Pediatric-type diffuse high grade gliomas are aggressive brain cancers in children which to date lack effective treatment options and remain largely understudied. Even though genomic markers including histone H3 K27M and G34R mutations have been identified, their functional implications on signaling networks remain to be described. Phosphoproteomics might be able to uncover activated signaling pathways which could open up new paths for treatment. Here we analyzed formalin-fixed paraffin-embedded (FFPE) sections from K27M mutated, G34R mutated and histone H3 wild type patient tumors (n = 14) using phosphoproteomics. Our workflow not only enables the comprehensive characterization of phosphoserines and threonines but also of phosphotyrosines which, despite being rare modifications (0.1-1% of all phosphorylations), are known to play an important role in cancer.

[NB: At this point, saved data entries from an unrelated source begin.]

(* ===== verification/HandCompile.v ===== *)
(** Compiling a delivery into an unattended run (internal/handoff/compile.go): the host
    profile, the order of the packages, the specification and the tasks of the run.
    Writing the two files is left out. *)
From Stdlib Require Import Ascii.
From S2P Require Import Prelude GoStd RunFailure RunQA RunPlan RunSpec HandIntent HandPlan.

(** * The host *)

Record HostProfile : Type := mkHost {
  hp_DeliveryRoot : string;
  hp_Driver : string;
  hp_GitHubCommand : string;
  hp_GasCityCommand : string;
  hp_BeadsCommand : string;
  hp_Provider : string;
  hp_ProviderCommand : string;
  hp_ProjectToolPath : list string;
  hp_WindowsMountPrefix : string
}.

Definition ErrHostProfileInvalid : error := errmsg "handoff: host profile is invalid" [].

Definition host_missing (h : HostProfile) : list string :=
  problem_if (blank (hp_DeliveryRoot h)) "deliveryRoot"
  ++ problem_if (blank (hp_Driver h)) "driver"
  ++ problem_if (blank (hp_Provider h)) "provider".

(** HostProfile.Validate *)
Definition host_Validate (h : HostProfile) : option error :=
  match host_missing h with
  | [] => None
  | missing => Some (Errorf "%w: missing %s" [join_with ", " missing] [ErrHostProfileInvalid])
  end.

(** The match of windowsDrive: the letter and what follows the separator. *)
Definition windowsDrive (p : string) : option (ascii * string) :=
  match p with
  | String c (String d (String e rest)) =>
      if is_letter c && Ascii.eqb d ":" && (Ascii.eqb e (ascii_of_N 92) || Ascii.eqb e "/") then Some (c, rest) else None
  | _ => None
  end.

Definition path_Join (parts : list string) : string := "/" +:+ join_with "/" (trim_slashes <$> parts).

Section host.
Context `{GoTables}.

Definition ResolveCheckout (h : HostProfile) (p : string) : string :=
  match windowsDrive p with
  | None => p
  | Some (drive, rest) =>
      if String.eqb (hp_WindowsMountPrefix h) "" then p
      else path_Join [hp_WindowsMountPrefix h; ToLower (String drive ""); map_bytes slashed rest]
  end.

Definition ProjectDir (h : HostProfile) (projectID : string) : string := filepath_Join [hp_DeliveryRoot h; projectID].
Definition StateDir (h : HostProfile) (projectID : string) : string := filepath_Join [ProjectDir h projectID; "run"].
Definition ProjectionPath (h : HostProfile) (projectID : string) : string :=
  filepath_Join [StateDir h projectID; "PROJECT-STATE.yml"].
Definition DeliveryProjectionPath (h : HostProfile) (projectID : string) : string :=
  filepath_Join [ProjectDir h projectID; "PROJECT-STATE.yml"].

Definition command_or (declared fallback : string) : string := if blank declared then fallback else declared.

Definition forgeCLI (h : HostProfile) : string := command_or (hp_GitHubCommand h) "gh".
Definition gasCityCLI (h : HostProfile) : string := command_or (hp_GasCityCommand h) "gc".
Definition beadsCLI (h : HostProfile) : string := command_or (hp_BeadsCommand h) "bd".
Definition providerCLI (h : HostProfile) : string := command_or (hp_ProviderCommand h) (hp_Provider h).

(** The declared directories, trimmed, the empty ones left out. *)
Definition tool_dirs (h : HostProfile) : list string :=
  List.filter (fun d => negb (String.eqb d "")) (TrimSpace <$> hp_ProjectToolPath h).

Definition projectToolPath (h : HostProfile) : string := join_with ":" (tool_dirs h).

(** * The order of the packages *)

Definition ready (remaining : gmap string WorkPackage) (finished : gset string) (wp : WorkPackage) : bool :=
  forallb (fun dep => match remaining !! dep with Some _ => bool_decide (dep ∈ finished) | None => true end) (wp_DependsOn wp).

Definition zero_package : WorkPackage := mkPackage "" "" "" "" "" [] [] [] [] None.

(** One pass over the names: [all] takes the ones that are not ready too. *)
Fixpoint order_pass (all : bool) (remaining : gmap string WorkPackage) (ids : list string) (finished : gset string)
    (out : list WorkPackage) : gset string * list WorkPackage :=
  match ids with
  | [] => (finished, out)
  | id :: ids' =>
      let wp := default zero_package (remaining !! id) in
      if bool_decide (id ∈ finished) || negb (all || ready remaining finished wp)
      then order_pass all remaining ids' finished out
      else order_pass all remaining ids' ({[id]} ∪ finished) (out ++ [wp])
  end.

(** The loop; a pass that adds nothing is followed by one that adds the rest. *)
Fixpoint order_loop (fuel : nat) (n : nat) (remaining : gmap string WorkPackage) (ids : list string)
    (finished : gset string) (out : list WorkPackage) : option (list WorkPackage) :=
  if (n <=? length out)%nat then Some out
  else match fuel with
       | O => None
       | S f =>
           let '(done1, out1) := order_pass false remaining ids finished out in
           let '(done2, out2) :=
             if (length out1 =? length out)%nat then order_pass true remaining ids done1 out1 else (done1, out1) in
           order_loop f n remaining ids done2 out2
       end.

(** orderPackages: a pass adds a package at least. *)
Definition orderPackages (plan : DeliveryPlan) : option (list WorkPackage) :=
  let packages := AllPackages plan in
  order_loop (length packages) (length packages) (by_id packages) (sort_Strings (wp_ID <$> packages)) ∅ [].

(** * Stages *)

Definition StageCityUp : string := "city-up".
Definition StageDispatch : string := "dispatch".
Definition StageAwait : string := "await".
Definition StagePublish : string := "publish".
Definition StageVerify : string := "verify".
Definition StageProject : string := "project".
Definition StagePublishProjection : string := "publish-projection".

Definition driverResultMargin : Z := 300.
Definition publishCIBudget : Z := 2700.
Definition driverMaxResumes : Z := 1.

Definition driverResultPath (taskID : string) : string := "results/" +:+ taskID +:+ ".json".

Definition publishedStatus (p : Policy) : string := if dp_NeedMerge p then "merged" else "pr-open".

Definition acceptanceBoundaryPrefix : string := "acceptance.".

Definition acceptanceBoundaries (i : Intent) : list KnownBoundary :=
  (fun c => mkBoundary (acceptanceBoundaryPrefix +:+ cr_ID c)
              ("acceptance criterion " +:+ cr_ID c +:+ " is a person's to answer") (cr_Statement c)
              ("a person accepts " +:+ cr_ID c
               +:+ " — delivery may prepare what they read and may never claim their answer"))
  <$> List.filter IsHuman (in_Acceptance i).

(** The closure stage of Compile. *)
Definition stage (h : HostProfile) (id title band : string) (needs : list string) (mutates : bool) (timeout : Z)
    (args : list string) : Task :=
  mkTask id title band (hp_Driver h :: args) "" needs [] mutates timeout 0 (driverResultPath id) 0 "" "" "" "".

Definition concluding (maxResumes : Z) (status gate phase : string) (t : Task) : Task :=
  mkTask (tk_ID t) (tk_Title t) (tk_Band t) (tk_Argv t) (tk_Dir t) (tk_Needs t) (tk_RequiresChecks t) (tk_Mutates t)
    (tk_TimeoutSeconds t) (tk_MaxAttempts t) (tk_ResultPath t) maxResumes status gate phase (tk_QAGate t).

Definition flag_if (name value : string) : list string :=
  if blank value then [] else [name; TrimSpace value].

(** The arguments every stage of the driver receives. *)
Definition project_args (i : Intent) (h : HostProfile) : list string :=
  ["-project"; in_ProjectID i; "-state"; ProjectDir h (in_ProjectID i)]
  ++ flag_if "-gh" (hp_GitHubCommand h)
  ++ flag_if "-gc" (hp_GasCityCommand h)
  ++ flag_if "-bd" (hp_BeadsCommand h)
  ++ ["-provider"; hp_Provider h]
  ++ flag_if "-provider-bin" (hp_ProviderCommand h)
  ++ (if String.eqb (projectToolPath h) "" then [] else ["-project-path"; projectToolPath h]).

Definition await_timeout (i : Intent) : Z :=
  let d := dp_WorkDeadlineSeconds (in_Policy i) in if d <=? 0 then 5400 else d.

Definition deadline_args (i : Intent) (h : HostProfile) (name : string) (wp : WorkPackage) : list string :=
  [name; "-package"; wp_ID wp; "-deadline"; Itoa (await_timeout i)] ++ project_args i h.

(** The tasks of one package. *)
Definition package_tasks (i : Intent) (h : HostProfile) (wp : WorkPackage) : list Task :=
  let budget := await_timeout i in
  if IsVerification wp then
    [concluding driverMaxResumes "verified"
       "declared verification gates passed against the authoritative merged commit + required evidence present at that commit"
       (wp_Phase wp)
       (stage h (StageVerify +:+ "-" +:+ wp_ID wp) ("verify " +:+ wp_ID wp +:+ ": " +:+ wp_Title wp) BandPrimary [StageDispatch]
          false (wrap64 (budget + driverResultMargin)) (deadline_args i h StageVerify wp))]
  else
    let upstream := (fun dep => StagePublish +:+ "-" +:+ dep) <$> wp_DependsOn wp in
    let awaitID := StageAwait +:+ "-" +:+ wp_ID wp in
    [concluding driverMaxResumes "" "" ""
       (stage h awaitID ("wait for " +:+ wp_ID wp +:+ ": " +:+ wp_Title wp) BandPrimary (StageDispatch :: upstream) false
          (wrap64 (budget + driverResultMargin)) (deadline_args i h StageAwait wp));
     concluding driverMaxResumes (publishedStatus (in_Policy i))
       "required CI passed + independent assurance passed + merged through repository governance" (wp_Phase wp)
       (stage h (StagePublish +:+ "-" +:+ wp_ID wp) ("publish " +:+ wp_ID wp +:+ ": " +:+ wp_Title wp) BandPrimary
          (awaitID :: upstream) true (wrap64 (wrap64 (budget + publishCIBudget) + driverResultMargin))
          (deadline_args i h StagePublish wp))].

(** The task that finishes a package. *)
Definition finishing (wp : WorkPackage) : string :=
  if IsVerification wp then StageVerify +:+ "-" +:+ wp_ID wp else StagePublish +:+ "-" +:+ wp_ID wp.

Definition run_plan (i : Intent) (plan : DeliveryPlan) (h : HostProfile) (runID : string) (ordered : list WorkPackage) : Plan :=
  let project := project_args i h in
  mkPlan runID RiskQ0
    ([stage h StageCityUp "build the city, clone the working rig and declare the workers" BandPrimary [] false 1800
        (StageCityUp :: project);
      stage h StageDispatch "create the work beads, wire their dependencies and route them" BandPrimary [StageCityUp] false 900
        (StageDispatch :: project)]
     ++ (ordered ≫= package_tasks i h)
     ++ [stage h StageProject "render the delivery projection from the run's evidence" BandEvidence
           (finishing <$> AllPackages plan) false 600 (StageProject :: project);
         stage h StagePublishProjection "publish the projection into the project's repository" BandEvidence [StageProject] true
           900 (StagePublishProjection :: project)]).

Definition run_spec (i : Intent) (h : HostProfile) : Spec :=
  let pid := in_ProjectID i in
  let worktree := ResolveCheckout h (in_Checkout i) in
  let stateDir := StateDir h pid in
  mkSpec pid
    (mkOwnership pid worktree (rg_Origin (in_Repository i)) (rg_DefaultBranch (in_Repository i)) RoleController
       ("managed-delivery-" +:+ pid) true)
    [mkTool "git" "2.30" ["--version"] "every repository operation delivery performs" "";
     mkTool "tmux" "3.0" ["-V"] "the runtime provider worker sessions run under" "";
     mkTool (forgeCLI h) "2.40" ["--version"] "pull requests, checks and merges" "";
     mkTool (gasCityCLI h) "" [] "building the city, cloning the rig and every bead operation delivery performs" "";
     mkTool (beadsCLI h) "" [] "the bead store Gas City creates in the rig; Gas City resolves it by PATH lookup" "";
     mkTool (providerCLI h) "" [] "the agent runtime the city's provider readiness and every worker session resolve by name" ""]
    ([mkPath worktree PathDir "the registered checkout this delivery is for" false false;
      mkPath (ProjectDir h pid) PathDir "durable delivery state: record, plan, journal, projection" true true;
      mkPath stateDir PathDir "the run's journal, heartbeat and completion record" true true]
     ++ ((fun dir => mkPath dir PathDir "the project's own toolchain, which the controller runs a package's declared gates with"
                       false false) <$> tool_dirs h))
    [mkEnv "HOME" "resolves the agent runtime's configuration" false; mkEnv "PATH" "resolves every declared tool" false]
    [] [] []
    (Some (mkGitHub (rg_Slug (in_Repository i)) (hp_GitHubCommand h) "" (rg_DefaultBranch (in_Repository i))
             (dp_NeedPush (in_Policy i)) (dp_NeedPR (in_Policy i)) (dp_NeedChecks (in_Policy i)) (dp_NeedMerge (in_Policy i))
             (dp_MergeHumanAction (in_Policy i))))
    [mkRule "supervisor cannot be asked to reconcile" FailureHumanDecision
       "the machine-wide supervisor is not answering, and restarting a shared process is its owner's decision"]
    (mkQAPolicy []) stateDir (ProjectionPath h pid) (acceptanceBoundaries i).

(** Compile; [None] is that it does not return. *)
Definition Compile `{UrlParser} (i : Intent) (plan : DeliveryPlan) (h : HostProfile) (runID : string)
  : option (res (Spec * Plan)) :=
  match intent_Validate i, delivery_Validate i plan, host_Validate h with
  | Some e, _, _ => Some (Err e)
  | None, Some e, _ => Some (Err e)
  | None, None, Some e => Some (Err e)
  | None, None, None =>
      if blank runID then Some (Err (Errorf "%w: a run needs an id" [] [ErrHostProfileInvalid]))
      else
        match orderPackages plan with
        | None => None
        | Some ordered =>
            let spec := run_spec i h in
            let work := run_plan i plan h runID ordered in
            match plan_Validate work with
            | Some e => Some (Err (wrap "compiling the delivery run: %w" e))
            | None =>
                match spec_Validate spec with
                | Some e => Some (Err (wrap "compiling the delivery run: %w" e))
                | None => Some (Ok (spec, work))
                end
            end
        end
  end.

End host.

We found that signaling networks were distinct between the different tumor subtypes. For phosphotyrosines, tumor subtype accounted for the largest source of variation in the data (44% of variance) as determined by principle component analysis. The separation by subtype could also be seen from serine and threonine phosphoproteomics and proteomics, but was not as striking as for the phosphotyrosine data. Differential abundance analysis, partial least squares discriminant analysis and self-organizing maps revealed deregulated signaling networks between subtypes. The most downregulated pathway in K27M compared to wild type tumors was enriched for proteins involved in the epigenetic regulation of gene expression (FDR<5%), which is in accordance with the remodeling of the epigenome taking place in K27M mutated tumors. In addition, we could identify signaling networks (e.g. EGFR signaling) which were activated in a few individual patients independent of their subtype and might be targetable. Our study provides insights into the signaling landscape of pediatric-type diffuse high grade gliomas. Recognizing deregulated signaling networks across subtypes and in individual patients could offer new avenues for personalized therapy.